How Many Traditional Chinese Medicine Components Have Been Recognized by Modern Western Medicine? A Chemoinformatic Analysis and Implications for Finding Multicomponent Drugs
2008
Traditional Chinese medicine (TCM), featured in its combinatorial use of herbs (sometimes animals and minerals are also involved), has been developed in China for more than 4 000 years. Although TCM attracts more and more attention from medicinal practice throughout the world and is considered a promising source of new drugs, [1–7] it is still outside mainstream medicine, because of the conceptual differences between TCM therapy and modern medication. However, it should be pointed out that historically Western medicine also depended on natural products (for over 3 000 years) and synthetic modern drugs only began to blossom approximately 100 years ago. [8, 9] In addition, it is estimated that ~ 50 % of currently used modern Western drugs are derived from natural products. [9–12] Considering the fact that the plant distribution patterns in China and Western countries are rather similar, it is reasonable to infer that there exist certain similarities between TCM components and modern Western drugs and some TCM components may have been recognized by modern Western medicine, although by and large both medical systems evolved independently.

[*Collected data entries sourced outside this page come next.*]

(** C6.  Take any state the cog reaches and a buzz that passes the
    guards of [buzz] on it: a battle is registered for the guild and is
    active, a question is current and open, the buzz comes from the
    battle's channel with a non-empty answer.  If the normalized answer
    equals the normalized expected answer, the reply is "Correct" and the
    claimant's score is its previous value plus 2; otherwise the reply is
    "Wrong" and the score becomes max(0, previous - 1), never below 0; no
    other score changes.  In both cases the handler goes on in a task of
    its own: once its reply is delivered and its one-second pause is
    over, whatever other commands and tasks ran in the meantime, it takes
    the battle then registered for the guild and, if that battle is
    active, cancels its timer and makes the head of its queue the current
    question, open to the first buzz, with no claimant and asked at that
    moment; with an empty queue it ends the battle instead.  When nothing
    ran in the meantime, the question dealt is the one that followed the
    answered one in the queue. *)
Theorem buzz_scores_and_advances (sched : list (Q * event)) (ctx : Ctx) (answer : string)
    (gid : Z) (st : nat) (s : BattleState) (q correct_raw : string) :
  let w := run sched empty_world in
  ctx_guild ctx = Some gid -> battle w !! gid = Some st -> heap w !! st = Some s ->
  active s = true -> current_q s = Some (q, correct_raw) ->
  ctx_channel ctx = channel_id s -> answer <> EmptyString -> accepting s = true ->
  let who := ctx_author ctx in
  let prev := default 0 (ledger w !! (gid, who)) in
  let r := snd (buzz ctx (Some answer) w) in
  let w1 := fst (buzz ctx (Some answer) w) in
  let t := length (tasks w) in
  (norm answer = norm correct_raw ->
     r = RCorrect /\ ledger w1 = <[(gid, who) := prev + 2]> (ledger w))
  /\ (norm answer <> norm correct_raw ->
        r = RWrong /\ ledger w1 = <[(gid, who) := Z.max 0 (prev - 1)]> (ledger w) /\
        0 <= Scores.get_points gid who (ledger w1))
  /\ (forall mid1 mid2 n1 n2 st2 s2,
        leaves t mid1 -> leaves t mid2 ->
        let w2 := run mid2 (step n1 (EResume t) (run mid1 w1)) in
        let w3 := step n2 (EResume t) w2 in
        battle w2 !! gid = Some st2 -> heap w2 !! st2 = Some s2 -> active s2 = true ->
        battle w3 = battle w2 /\ ledger w3 = ledger w2 /\
        (forall h, timer_task s2 = Some h -> alive (tasks w3) h = false) /\
        exists s3, heap w3 !! st2 = Some s3 /\ advanced n2 s2 s3)
  /\ (forall n1 n2,
        let w3 := run [(n1, EResume t); (n2, EResume t)] w1 in
        battle w3 !! gid = Some st /\ ledger w3 = ledger w1 /\
        exists s3, heap w3 !! st = Some s3 /\ advanced n2 s s3).
Proof.
  intros w Hg Hb Hh Ha Hq Hch Hne Hacc who prev r w1 t.
  destruct (buzz_accepted_shape ctx answer gid st s q correct_raw w
              Hg Hb Hh Ha Hq Hch Hne Hacc) as (pts & Hw1 & Hok & Hko).
  fold who prev w1 in Hw1, Hok, Hko. fold r in Hok, Hko.
  assert (Hl1 : ledger w1 = <[(gid, who) := pts]> (ledger w)) by (now rewrite Hw1).
  assert (Hpool : handles_in_pool w).
  { apply handles_in_pool_run. intros st0 s0 t0 H0. discriminate H0. }
  assert (Ht1 : tasks w1 !! t = Some (TWaiting (KBuzzReplied gid))).
  { rewrite Hw1. unfold suspend_at, create_task. cbn [fst tasks set_tasks set_ledger upd].
    now apply list_lookup_middle. }
  assert (Hlt1 : (t < length (tasks w1))%nat) by (now apply lookup_lt_Some in Ht1).
  assert (Hn1 : not_a_timer t w1).
  { rewrite Hw1. intros st0 s0. unfold suspend_at, upd.
    cbn [heap set_tasks set_ledger set_heap].
    intros Hs0 Hts0.
    assert (Hin : exists s', heap w !! st0 = Some s' /\ timer_task s' = Some t).
    { destruct (decide (st = st0)) as [<- | Hne'].
      - rewrite list_lookup_alter_eq, Hh in Hs0. injection Hs0 as <-.
        exists s. split; [exact Hh | exact Hts0].
      - rewrite list_lookup_alter_ne in Hs0 by exact Hne'. eauto. }
    destruct Hin as (s' & Hs' & Hts').
    specialize (Hpool st0 s' t Hs' Hts'). subst t. lia. }
  assert (Hgen : forall mid1 mid2 n1 n2 st2 s2,
             leaves t mid1 -> leaves t mid2 ->
             let w2 := run mid2 (step n1 (EResume t) (run mid1 w1)) in
             let w3 := step n2 (EResume t) w2 in
             battle w2 !! gid = Some st2 -> heap w2 !! st2 = Some s2 -> active s2 = true ->
             battle w3 = battle w2 /\ ledger w3 = ledger w2 /\
             (forall h, timer_task s2 = Some h -> alive (tasks w3) h = false) /\
             exists s3, heap w3 !! st2 = Some s3 /\ advanced n2 s2 s3).
  { intros mid1 mid2 n1 n2 st2 s2 Hm1 Hm2 w2 w3 Hb2 Hh2 Ha2.
    destruct (run_leaves t mid1 w1 Hm1 Hn1 Hlt1) as (Hna & Hlta & Hta).
    rewrite Ht1 in Hta.
    set (wa := run mid1 w1) in *.
    assert (Hwb : step n1 (EResume t) wa
                  = set_tasks (<[t := TWaiting (KSlept gid)]> (tasks wa)) wa)
      by (now apply resume_replied).
    set (wb := step n1 (EResume t) wa) in *.
    assert (Hnb : not_a_timer t wb) by (rewrite Hwb; exact Hna).
    assert (Hltb : (t < length (tasks wb))%nat).
    { rewrite Hwb. cbn [tasks set_tasks]. now rewrite length_insert. }
    assert (Htb : tasks wb !! t = Some (TWaiting (KSlept gid))).
    { rewrite Hwb. cbn [tasks set_tasks]. now apply list_lookup_insert_eq. }
    destruct (run_leaves t mid2 wb Hm2 Hnb Hltb) as (Hn2 & _ & Ht2).
    rewrite Htb in Ht2. fold w2 in Hn2, Ht2.
    exact (resume_slept t gid n2 st2 s2 w2 Ht2 Hn2 Hb2 Hh2 Ha2). }
  split; [| split; [| split]].
  - intros E. destruct (Hok E) as [Hr ->]. split; [exact Hr | exact Hl1].
  - intros E. destruct (Hko E) as [Hr ->]. split; [exact Hr |]. split; [exact Hl1 |].
    rewrite Hl1. unfold Scores.get_points. rewrite lookup_insert_eq. cbn. lia.
  - exact Hgen.
  - intros n1 n2 w3.
    assert (Hw2 : step n1 (EResume t) w1
                  = set_tasks (<[t := TWaiting (KSlept gid)]> (tasks w1)) w1)
      by (now apply resume_replied).
    assert (Hb2 : battle (step n1 (EResume t) w1) !! gid = Some st)
      by (rewrite Hw2, Hw1; exact Hb).
    assert (Hh2 : heap (step n1 (EResume t) w1) !! st = Some (claim who s)).
    { rewrite Hw2, Hw1. unfold suspend_at, upd. cbn [heap set_tasks set_ledger set_heap].
      now rewrite list_lookup_alter_eq, Hh. }
    assert (Ha2 : active (claim who s) = true) by (destruct s; exact Ha).
    assert (Hnil : leaves t []) by constructor.
    destruct (Hgen [] [] n1 n2 st (claim who s) Hnil Hnil Hb2 Hh2 Ha2)
      as (Hb3 & Hl3 & _ & s3 & Hs3 & Hadv).
    cbn [run] in Hb3, Hl3, Hs3. subst w3. cbn [run].
    split; [now rewrite Hb3 |].
    split; [rewrite Hl3, Hw2; reflexivity |].
    exists s3. split; [exact Hs3 |].
    unfold advanced in *. now destruct s.
Qed.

To verify this speculation, we employed chemoinformatic methods to make a global structural comparison between the two kinds of drugs. Structurally similar agents in TCM and modern Western medicine In the present analysis, traditional Chinese medicine database (TCMD), [13] which records 10 458 components extracted from 4 636 TCMs (including herbs, animals, and minerals) and the comprehensive medicinal chemistry (CMC) database, [14] which contains 8 659 approved modern drugs (of which 7 988 molecules are represented in Mol2 format), were used as data sources of TCM components and modern Western drugs, respectively. The molecular similarity comparison of TCMD and CMC database was performed by using atom environment descriptors (MOLPRINT 2D). [15] As a result, 908 TCMD–CMC agent pairs were found to be structurally similar (with similarity > 85 %) and 327 agents were revealed as common members of both databases, which indicates that a certain part of TCM components have been recognized by modern Western medicine. As the structurally identical agents are of special interest to our study, they are listed in Table S1 and are analyzed in detail (see below).